STORTZ, MARTIN; MISTELI, TOM

Victoria

Simposio; Keystone Symposia - Chromatin Architecture in Development and Human Health; 2023

Keystone Symposia

Transcription takes place in a highly organized genome. The chromatin fiber folds into loops that give rise to topologically associated domains (TADs). These structures are self-interacting, continuous genome regions (~105-106 bp) formed by a loop extrusion process and their boundaries are demarcated by binding of the CTCF protein. The prevailing model suggests that TAD structure requires interactions between boundaries and that TADs function to facilitate interactions between genes and regulatory elements within the same TAD, while the boundaries reduce interactions with adjacent regions, thus creating local regulatory hubs. However, numerous observations on local and genome-wide perturbations of TADs often show only limited effects on gene expression. A major limitation of most of these analyses is their correlative nature. There is a need for new technologies to nimbly manipulate genome organization and address the cause-effect relationship of TADs structure and transcription. We are developing optogenetic tools to induce interactions between specific genome regions ―particularly TAD boundaries― in a controlled fashion to study their influence on transcriptional bursting. Our approach is based on the use of the nuclease-dead Cas9 (dCas9) or the Tet repressor (TetR) as a targeting moiety and CRY2, an Arabidopsis protein that forms homotypic condensates in response to blue light as a means to spatially constrain and crosslink target regions.
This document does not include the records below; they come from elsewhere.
(** Once ring 3 is entered, everything is as the session needs it. *)
Lemma mt_entered c t :
  (forall z, kernel_mem (bufs x) (rsp0 x) z -> cmem c z = mt_mem z) ->
  (forall z, USER_TEST_PAGE_ADDR <= z < USER_TEST_PAGE_ADDR + 4096 -> cmem c z = mt_mem z) ->
  c = on_cpu start0 (cmem c) -> t_mt t = armed_mt p0 mt_others (bufs x) mt -> rp_enabled (t_rp t) = false ->
  layout_ok mt_tasks (bufs x) (cmem c) (rsp0 x) /\ Rel mt_tasks mt_prios (bufs x) (cmem c) (rsp0 x) mt_start c t.
Proof.
  intros Hk Hp Hc Ht Hrp. pose proof site_regions as (R1 & R2 & _). pose proof (si_bufs _ _ Hx) as Lb.
  assert (Lb' : length (bufs x) = S (length mt_others)) by done.
  assert (L4 : (length (bufs x) <= RING3_MT_MAX_TASKS)%nat) by (rewrite Lb; unfold RING3_MT_MAX_TASKS; lia).
  split; split; try done; try lia.
  - intros i b Hi. pose proof (si_range _ _ Hx _ _ _ (region_buf i b Hi)). split; [lia|].
    pose proof (buf_apart i b 4%nat _ _ Hi ltac:(lia) eq_refl) as D. unfold disjoint_ranges in D. unfold apart. lia.
  - apply site_bufs.
  - intros i L code Hi.
    assert (HP : program_ok L /\ USER_TEST_PAGE_ADDR <= code <= USER_TEST_PAGE_ADDR + 256).
    { unfold mt_tasks, task0_entry, task1_entry, task2_entry in Hi. unfold USER_TEST_PAGE_ADDR in *.
      destruct i as [|[|[|i]]]; try done; injection Hi as <- <-; (split; [done|lia]). }
    destruct HP as [[F1 F2 F3 F4 F5] Hcode]. assert (U : USER_TEST_PAGE_ADDR = 0x555555550000) by done.
    split; try done; try lia.
    + intros z Hz. apply page_apart. lia.
    + by apply (mt_installed _ i).
  - intros L code k n Hi. injection Hi as <- <-. apply Hstay.
  - by exists start0.
  - apply starts_ok.
  - exists (replicate CTX 0 :: map snd mt_others). split.
    + rewrite Ht. apply (refines_mem _ _ mt_mem).
      * apply (armed_refines p0 mt_others (bufs x) mt (copy_tasks (bytes_of L0) (bytes_of L1) (bytes_of L2) m) Lb' L4 site_bufs others_ok);
          apply Hx.
      * intros i b z Hi Hz. apply Hk. right. by exists i, b.
    + intros [|[|[|j]]] v Hj Hv; try done; injection Hv as <-; done.
  - by rewrite Ht.
  - apply (armed_select_ok p0 mt_others (bufs x) mt); first [exact Lb'|exact L4|apply Hx].
Qed.

(** The call of [enter_ring3] as its caller sees it: it returns there with the exit
    code, the stack pointer behind the return address and the registers the calling
    convention preserves unchanged. *)
Lemma enter_ring3_runs t :
  t_mt t = armed_mt p0 mt_others (bufs x) mt -> rp_enabled (t_rp t) = false ->
  let s := regs (caller x) RSP in
  let run := enter_ring3 (kernel_cs x) (rsp0 x) (exit_cell x) (ret_cell x) (lock_free x) (other_trap x)
    task0_entry (user_cs x) (user_ss x) task0_stack_top RING3_TEST_RFLAGS (sched x)
    (mk_Cpu (regs (caller x)) (rip (caller x)) mt_mem, t) in
  match vsession mt_tasks mt_prios (sched x) mt_start with
  | Ok (code, s', k) => exists c' t' ctxs, run = (Ok code, (c', t')) /\
      regs c' RSP = s + 8 /\ rip c' = word_at mt_mem s /\ (forall r, r ∈ kept -> regs c' r = regs (caller x) r) /\
      switch_count (t_mt t') = u64 (Z.of_nat k) /\
      refines (bufs x) (t_mt t') (cmem c') (mk_Abs (v_cur s') (v_done s') ctxs) /\
      (length (bufs x) <= length (v_done s'))%nat /\ length (v_cpus s') = length (bufs x) /\
      forall j v, j <> v_cur s' -> v_cpus s' !! j = Some v -> ctxs !! j = Some (ctx_bytes v)
  | Hang => exists st, run = (Hang, st)
  | _ => False
  end.
Proof.
  intros Ht Hrp s run. pose proof site_regions as (R1 & R2 & R3 & R4 & D1 & D2 & D3 & D4 & D5).
  destruct (enter_ring3_effect (ret_cell x) (entry_args x task0_entry task0_stack_top) (rip (caller x)) mt_mem s)
    as (m' & E & W1 & W2 & W3); [done|apply entry_args_ok|done|unfold disjoint_ranges in *; subst s; lia|].
  set (args := entry_args x task0_entry task0_stack_top) in *.
  destruct (mt_entered (on_cpu start0 m') t) as [Hlay HR]; try done.
  { intros z Hz. cbn [cmem on_cpu]. destruct Hz as [Hz|(i & b & Hi & Hz)].
    - unfold disjoint_ranges in *. subst s. apply W3; lia.
    - pose proof (buf_apart i b 1%nat _ _ Hi ltac:(lia) eq_refl) as B1.
      pose proof (buf_apart i b 2%nat _ _ Hi ltac:(lia) eq_refl) as B2. unfold disjoint_ranges in *. subst s. apply W3; lia. }
  { intros z Hz. cbn [cmem on_cpu].
    pose proof (si_apart _ _ Hx 0%nat 1%nat _ _ _ _ eq_refl eq_refl ltac:(lia)) as B1.
    pose proof (si_apart _ _ Hx 0%nat 2%nat _ _ _ _ eq_refl eq_refl ltac:(lia)) as B2.
    unfold disjoint_ranges in *. subst s. apply W3; lia. }
  pose proof (session_refines mt_tasks mt_prios (bufs x) _ (rsp0 x) Hlay (kernel_cs x) (exit_cell x) (ret_cell x)
    (lock_free x) (other_trap x) (sched x) mt_start (on_cpu start0 m') t HR) as Hs.
  specialize (Hs ltac:(rewrite Ht; cbn; unfold in_u; lia)).
  assert (Hrun : run = (session (kernel_cs x) (rsp0 x) (exit_cell x) (ret_cell x) (lock_free x) (other_trap x) (sched x);;
    gets (fun s => regs s.1 RAX)) (on_cpu start0 m', t)).
  { unfold run, enter_ring3. cbn [regs rip cmem]. fold (entry_args x task0_entry task0_stack_top). fold args. by rewrite E. }
  destruct (vsession mt_tasks mt_prios (sched x) mt_start) as [[[code s'] k]|e| |]; [|done|done|].
  2:{ destruct Hs as (st & Hs). exists st. rewrite Hrun. unfold mbind, M_bind. by rewrite Hs. }
  destruct Hs as (c' & t' & v & Hs & HR' & Hcode & Hv & Hk).
  pose proof HR' as [_ _ Hlen' _ (ctxs & Href & Hctx) _ _ [_ Hdl _ _] Hmem].
  set (ci := interrupt (kernel_cs x) (rsp0 x) (on_cpu v (cmem c'))) in *.
  assert (Hci : forall z, ~ kernel_mem (bufs x) (rsp0 x) z -> cmem ci z = m' z).
  { intros z Hz. transitivity (cmem c' z); [|exact (Hmem z Hz)]. unfold ci, interrupt. cbn [cmem on_cpu]. apply write_bytes_out.
    rewrite length_wbytes. cbn [length]. destruct (decide (rsp0 x - 160 <= z < rsp0 x)); [by destruct Hz; left|]. lia. }
  assert (Hsafe : forall z, (s - 96 <= z < s + 8 \/ ret_cell x <= z < ret_cell x + 8) -> ~ kernel_mem (bufs x) (rsp0 x) z).
  { intros z Hz [Hk'|(i & b & Hi & Hb)].
    - unfold disjoint_ranges in *. subst s. lia.
    - pose proof (buf_apart i b 1%nat _ _ Hi ltac:(lia) eq_refl) as B1.
      pose proof (buf_apart i b 2%nat _ _ Hi ltac:(lia) eq_refl) as B2. unfold disjoint_ranges in *. subst s. lia. }
  destruct (exit_effect (exit_cell x) (ret_cell x) ci (s - 56) code (word_at mt_mem s) args) as (X1 & X2 & X3 & X4 & X5).
  - unfold ci, interrupt. cbn [regs on_cpu]. by rewrite !set_reg_other.
  - rewrite <- Hcode. apply Hv.
  - rewrite (word_at_ext _ m'); [done|]. intros z Hz. apply Hci, Hsafe. lia.
  - apply words_app. split.
    + apply (words_ext m'); [done|]. intros z Hz. rewrite length_map in Hz. change (length kept) with 7%nat in Hz.
      apply Hci, Hsafe. lia.
    + rewrite length_map. change (length kept) with 7%nat. apply words_cons. split; [|intros ? ? ?; done].
      replace (s - 56 + 8 * Z.of_nat 7) with s by lia. apply word_at_ext. intros z Hz.
      rewrite Hci by (apply Hsafe; lia). unfold disjoint_ranges in *. subst s. apply W3; lia.
  - unfold disjoint_ranges in *. subst s. lia.
  - unfold disjoint_ranges in *. lia.
  - unfold disjoint_ranges in *. subst s. lia.
  - eexists _, t', ctxs. split; [|split; [|split; [|split; [|split; [|split; [|split; [|split]]]]]]].
    + rewrite Hrun. unfold mbind, M_bind. rewrite Hs. unfold gets. cbn [fst]. fold ci. by rewrite X1.
    + fold ci. rewrite X2. lia.
    + done.
    + intros r Hr. fold ci. rewrite X4 by done. unfold args, entry_args.
      unfold kept in Hr. rewrite !set_reg_other; [done|..];
        (repeat (apply elem_of_cons in Hr as [->|Hr]; [done|]; try done); by apply elem_of_nil in Hr).
    + rewrite Hk, Ht. cbn [armed_mt switch_count]. by rewrite Z.add_0_l.
    + fold ci. rewrite X5. apply (refines_mem _ _ (cmem c')); [done|]. intros i b z Hi Hz.
      pose proof (buf_apart i b 3%nat _ _ Hi ltac:(lia) eq_refl) as B3.
      pose proof (buf_apart i b 4%nat _ _ Hi ltac:(lia) eq_refl) as B4. unfold disjoint_ranges in *.
      rewrite put_word_out by lia. unfold ci, interrupt. cbn [cmem on_cpu]. apply write_bytes_out.
      rewrite length_wbytes. cbn [length]. lia.
    + done.
    + done.
    + done.
Qed.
We have generated an optimized CRY2 variant that combines mutations in two different regions of the protein and exhibits a high propensity to form condensates in a light-sensitive manner. As proof of principle, we verified that TetR-CRY2 forms a light-induced condensate at a TetO array. In line with local condensate formation, FRAP assays revealed reduced exchange of molecules between the array and the nucleoplasm after light exposition. These results suggest that the system recruits TetR-CRY2 molecules through CRY2/CRY2 interactions upon light-stimulation and that these interactions are relatively stable. Our preliminary results suggest that this optogenetic system may be suitable to induce stable interactions between neighboring loci. Coupling this system with detection of endogenous gene transcription by live-cell imaging may help to understand the functional role of TADs.